DATA EXTRACT Start Marker

Lemma parse_elems_print l fuel depth rest :
  Forall reads l -> l <> [] -> forallb wf_json l = true ->
  depth + foldr (fun v d => Z.max (jdepth v) d) 0 l <= maxNestingDepth ->
  (foldr (fun v n => S (jsize v + n)) 0 l <= fuel)%nat ->
  parse_elems fuel depth (print_elems l +:+ rest) = Some (map jclean l, rest).
Proof.
  revert fuel; induction l as [|v l IH]; intros fuel HF Hne Hw Hd Hf; [done|].
  apply Forall_cons in HF as [Hv HF]. cbn [forallb foldr map] in *. bool_facts.
  destruct fuel as [|fuel]; [lia|]. cbn [parse_elems]. destruct l as [|w l].
  - cbn [print_elems]. rewrite str_app_assoc, Hv; [|done|lia|lia|by vm_compute].
    rewrite str_app_cons, skip_ws_head by done. done.
  - change (print_elems (v :: w :: l)) with (print v +:+ "," +:+ print_elems (w :: l)).
    rewrite str_app_assoc, Hv; [|done|lia|lia|rewrite str_app_assoc; apply delim_comma].
    rewrite str_app_assoc, str_app_cons, skip_ws_head, str_app_nil_l by done.
    change (Ascii.eqb "," "]") with false. change (Ascii.eqb "," ",") with true. cbv iota.
    rewrite IH; [done|done|done|done|lia|lia].
Qed.

Lemma parse_members_print m fuel depth rest :
  Forall (fun kv => reads (snd kv)) m -> m <> [] ->
  forallb (fun kv => wf_json (snd kv)) m = true ->
  depth + foldr (fun kv d => Z.max (jdepth (snd kv)) d) 0 m <= maxNestingDepth ->
  (foldr (fun kv n => S (jsize (snd kv) + n)) 0 m <= fuel)%nat ->
  parse_members fuel depth (print_members m +:+ rest)
  = Some (map (fun kv => (utf8_clean (fst kv), jclean (snd kv))) m, rest).
Proof.
  revert fuel; induction m as [|[k v] m IH]; intros fuel HF Hne Hw Hd Hf; [done|].
  apply Forall_cons in HF as [Hv HF]. cbn [forallb foldr map fst snd] in *. bool_facts.
  destruct fuel as [|fuel]; [lia|]. cbn [parse_members]. destruct m as [|w m].
  - cbn [print_members]. rewrite !str_app_assoc, parse_key_print, Hv;
      [|done|lia|lia|by vm_compute].
    rewrite str_app_cons, skip_ws_head by done. done.
  - change (print_members ((k, v) :: w :: m))
      with (print_str k +:+ ":" +:+ print v +:+ "," +:+ print_members (w :: m)).
    rewrite !str_app_assoc, parse_key_print, Hv; [|done|lia|lia|apply delim_comma].
    rewrite str_app_cons, skip_ws_head, str_app_nil_l by done.
    change (Ascii.eqb "," "}") with false. change (Ascii.eqb "," ",") with true. cbv iota.
    rewrite IH; [done|done|done|done|lia|lia].
Qed.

DATA EXTRACT End Marker

Your answer must be the lines from the one containing "- change (print_members ((k, v) :: w :: m))" through the last line of the entries, copied exactly, with no other lines.

  - change (print_members ((k, v) :: w :: m))
      with (print_str k +:+ ":" +:+ print v +:+ "," +:+ print_members (w :: m)).
    rewrite !str_app_assoc, parse_key_print, Hv; [|done|lia|lia|apply delim_comma].
    rewrite str_app_cons, skip_ws_head, str_app_nil_l by done.
    change (Ascii.eqb "," "}") with false. change (Ascii.eqb "," ",") with true. cbv iota.
    rewrite IH; [done|done|done|done|lia|lia].
Qed.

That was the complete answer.